** DESCRIPTION OF THE TASK **
In the entries that follow, the first line to write out is the one containing "the class [Afero]", and the last is the one containing "af_Walk : string -> M A (list visit);". Reproduce that stretch exactly, with nothing before or after it.

** INPUT MATERIAL **
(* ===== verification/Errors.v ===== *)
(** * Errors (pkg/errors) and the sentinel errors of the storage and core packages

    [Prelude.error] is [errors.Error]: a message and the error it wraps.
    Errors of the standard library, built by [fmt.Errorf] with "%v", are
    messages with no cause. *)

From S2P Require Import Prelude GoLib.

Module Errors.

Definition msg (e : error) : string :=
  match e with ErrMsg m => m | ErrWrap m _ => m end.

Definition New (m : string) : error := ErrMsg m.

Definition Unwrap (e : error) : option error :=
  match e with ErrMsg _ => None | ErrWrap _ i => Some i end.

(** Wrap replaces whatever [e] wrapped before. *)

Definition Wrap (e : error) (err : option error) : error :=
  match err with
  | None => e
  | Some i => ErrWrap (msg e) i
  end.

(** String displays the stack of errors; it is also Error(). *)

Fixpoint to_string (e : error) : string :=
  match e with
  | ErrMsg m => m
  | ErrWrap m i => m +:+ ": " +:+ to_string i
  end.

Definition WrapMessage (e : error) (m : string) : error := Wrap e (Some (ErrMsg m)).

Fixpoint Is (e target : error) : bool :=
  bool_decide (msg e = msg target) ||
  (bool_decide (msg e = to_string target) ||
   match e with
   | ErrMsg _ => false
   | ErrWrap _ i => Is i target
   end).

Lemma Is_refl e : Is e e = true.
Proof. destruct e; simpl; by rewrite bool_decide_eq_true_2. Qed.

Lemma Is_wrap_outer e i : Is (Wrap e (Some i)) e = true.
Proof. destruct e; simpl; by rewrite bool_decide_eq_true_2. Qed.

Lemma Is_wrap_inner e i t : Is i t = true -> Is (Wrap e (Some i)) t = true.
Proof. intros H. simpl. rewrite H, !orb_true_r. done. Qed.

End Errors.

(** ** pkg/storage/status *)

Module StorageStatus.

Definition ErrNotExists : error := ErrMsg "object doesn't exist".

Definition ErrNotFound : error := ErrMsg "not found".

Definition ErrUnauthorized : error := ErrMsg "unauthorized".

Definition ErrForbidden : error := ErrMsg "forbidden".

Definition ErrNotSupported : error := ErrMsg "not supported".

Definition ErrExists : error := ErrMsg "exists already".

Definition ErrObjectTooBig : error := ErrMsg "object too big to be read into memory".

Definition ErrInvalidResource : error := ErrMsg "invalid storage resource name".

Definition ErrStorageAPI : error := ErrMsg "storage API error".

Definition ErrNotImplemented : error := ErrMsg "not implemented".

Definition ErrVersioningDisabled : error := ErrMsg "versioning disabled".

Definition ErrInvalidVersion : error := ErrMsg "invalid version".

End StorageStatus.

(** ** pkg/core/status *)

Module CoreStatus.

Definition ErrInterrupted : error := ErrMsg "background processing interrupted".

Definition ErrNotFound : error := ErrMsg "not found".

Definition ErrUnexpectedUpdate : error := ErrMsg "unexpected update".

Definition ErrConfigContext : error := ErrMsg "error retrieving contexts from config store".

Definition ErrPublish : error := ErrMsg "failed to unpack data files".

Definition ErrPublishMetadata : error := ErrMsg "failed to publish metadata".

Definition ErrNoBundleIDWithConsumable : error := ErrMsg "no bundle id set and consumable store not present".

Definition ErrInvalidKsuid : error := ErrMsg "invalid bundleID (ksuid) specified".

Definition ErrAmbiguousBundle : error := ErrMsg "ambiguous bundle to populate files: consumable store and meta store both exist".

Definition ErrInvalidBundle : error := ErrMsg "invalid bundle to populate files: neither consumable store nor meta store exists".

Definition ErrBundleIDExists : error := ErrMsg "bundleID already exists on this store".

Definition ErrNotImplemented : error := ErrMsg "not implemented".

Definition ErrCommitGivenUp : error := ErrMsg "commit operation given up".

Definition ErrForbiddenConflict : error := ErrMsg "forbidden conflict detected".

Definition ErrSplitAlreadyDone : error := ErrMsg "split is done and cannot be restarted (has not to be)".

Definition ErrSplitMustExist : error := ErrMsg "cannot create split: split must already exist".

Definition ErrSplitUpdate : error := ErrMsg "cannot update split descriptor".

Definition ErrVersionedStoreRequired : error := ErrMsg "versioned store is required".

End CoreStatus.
--
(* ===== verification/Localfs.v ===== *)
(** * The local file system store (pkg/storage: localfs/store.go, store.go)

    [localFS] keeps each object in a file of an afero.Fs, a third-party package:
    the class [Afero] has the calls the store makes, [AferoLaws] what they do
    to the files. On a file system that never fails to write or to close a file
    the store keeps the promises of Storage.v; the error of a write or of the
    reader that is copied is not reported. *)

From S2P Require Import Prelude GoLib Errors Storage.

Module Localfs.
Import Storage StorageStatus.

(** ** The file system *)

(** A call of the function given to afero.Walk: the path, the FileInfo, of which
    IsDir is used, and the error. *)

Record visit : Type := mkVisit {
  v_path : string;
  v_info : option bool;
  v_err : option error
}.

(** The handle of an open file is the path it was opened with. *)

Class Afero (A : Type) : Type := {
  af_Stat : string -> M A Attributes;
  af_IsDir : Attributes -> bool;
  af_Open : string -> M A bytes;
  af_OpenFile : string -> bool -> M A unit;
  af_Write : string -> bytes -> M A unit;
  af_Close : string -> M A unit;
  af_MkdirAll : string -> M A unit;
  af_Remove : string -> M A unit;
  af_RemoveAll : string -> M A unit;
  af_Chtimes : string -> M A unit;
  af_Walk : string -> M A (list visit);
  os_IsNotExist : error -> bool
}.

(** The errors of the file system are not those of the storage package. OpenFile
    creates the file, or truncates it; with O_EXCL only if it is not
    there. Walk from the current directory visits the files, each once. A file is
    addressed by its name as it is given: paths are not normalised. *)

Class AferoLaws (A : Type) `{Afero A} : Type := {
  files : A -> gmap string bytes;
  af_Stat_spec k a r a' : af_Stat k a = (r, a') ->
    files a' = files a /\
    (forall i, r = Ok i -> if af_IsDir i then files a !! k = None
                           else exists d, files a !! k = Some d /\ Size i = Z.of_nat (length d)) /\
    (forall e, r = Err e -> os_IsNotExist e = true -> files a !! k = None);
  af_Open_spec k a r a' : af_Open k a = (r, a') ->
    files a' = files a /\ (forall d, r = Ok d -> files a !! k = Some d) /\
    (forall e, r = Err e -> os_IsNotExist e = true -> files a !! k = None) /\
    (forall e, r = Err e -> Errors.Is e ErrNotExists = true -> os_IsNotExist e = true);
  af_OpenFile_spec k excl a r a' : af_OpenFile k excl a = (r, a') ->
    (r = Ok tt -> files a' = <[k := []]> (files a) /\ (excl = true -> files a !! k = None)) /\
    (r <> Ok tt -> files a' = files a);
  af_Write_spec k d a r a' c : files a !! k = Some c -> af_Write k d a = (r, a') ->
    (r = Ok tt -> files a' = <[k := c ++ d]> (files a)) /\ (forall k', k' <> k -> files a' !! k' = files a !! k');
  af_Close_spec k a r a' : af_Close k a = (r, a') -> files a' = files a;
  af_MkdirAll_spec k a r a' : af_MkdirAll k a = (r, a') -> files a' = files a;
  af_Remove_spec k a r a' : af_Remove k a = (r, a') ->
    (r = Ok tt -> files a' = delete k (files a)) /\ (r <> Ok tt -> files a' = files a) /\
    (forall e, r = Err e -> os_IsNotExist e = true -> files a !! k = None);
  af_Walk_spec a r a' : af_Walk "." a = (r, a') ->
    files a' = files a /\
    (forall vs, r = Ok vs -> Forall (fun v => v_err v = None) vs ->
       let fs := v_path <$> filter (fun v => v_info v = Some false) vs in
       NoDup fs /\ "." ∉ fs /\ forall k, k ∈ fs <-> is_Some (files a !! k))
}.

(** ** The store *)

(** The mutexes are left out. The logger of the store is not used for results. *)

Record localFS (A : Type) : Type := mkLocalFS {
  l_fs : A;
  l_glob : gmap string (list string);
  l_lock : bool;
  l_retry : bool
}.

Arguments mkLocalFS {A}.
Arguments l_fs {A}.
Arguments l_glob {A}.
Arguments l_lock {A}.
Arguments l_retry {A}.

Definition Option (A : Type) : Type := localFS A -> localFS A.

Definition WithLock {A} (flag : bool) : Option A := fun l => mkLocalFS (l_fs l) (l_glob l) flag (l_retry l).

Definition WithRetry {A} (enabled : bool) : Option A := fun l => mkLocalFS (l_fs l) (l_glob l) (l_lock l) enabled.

** ANSWER SPACE **
    the class [Afero] has the calls the store makes, [AferoLaws] what they do
    to the files. On a file system that never fails to write or to close a file
    the store keeps the promises of Storage.v; the error of a write or of the
    reader that is copied is not reported. *)

From S2P Require Import Prelude GoLib Errors Storage.

Module Localfs.
Import Storage StorageStatus.

(** ** The file system *)

(** A call of the function given to afero.Walk: the path, the FileInfo, of which
    IsDir is used, and the error. *)

Record visit : Type := mkVisit {
  v_path : string;
  v_info : option bool;
  v_err : option error
}.

(** The handle of an open file is the path it was opened with. *)

Class Afero (A : Type) : Type := {
  af_Stat : string -> M A Attributes;
  af_IsDir : Attributes -> bool;
  af_Open : string -> M A bytes;
  af_OpenFile : string -> bool -> M A unit;
  af_Write : string -> bytes -> M A unit;
  af_Close : string -> M A unit;
  af_MkdirAll : string -> M A unit;
  af_Remove : string -> M A unit;
  af_RemoveAll : string -> M A unit;
  af_Chtimes : string -> M A unit;
  af_Walk : string -> M A (list visit);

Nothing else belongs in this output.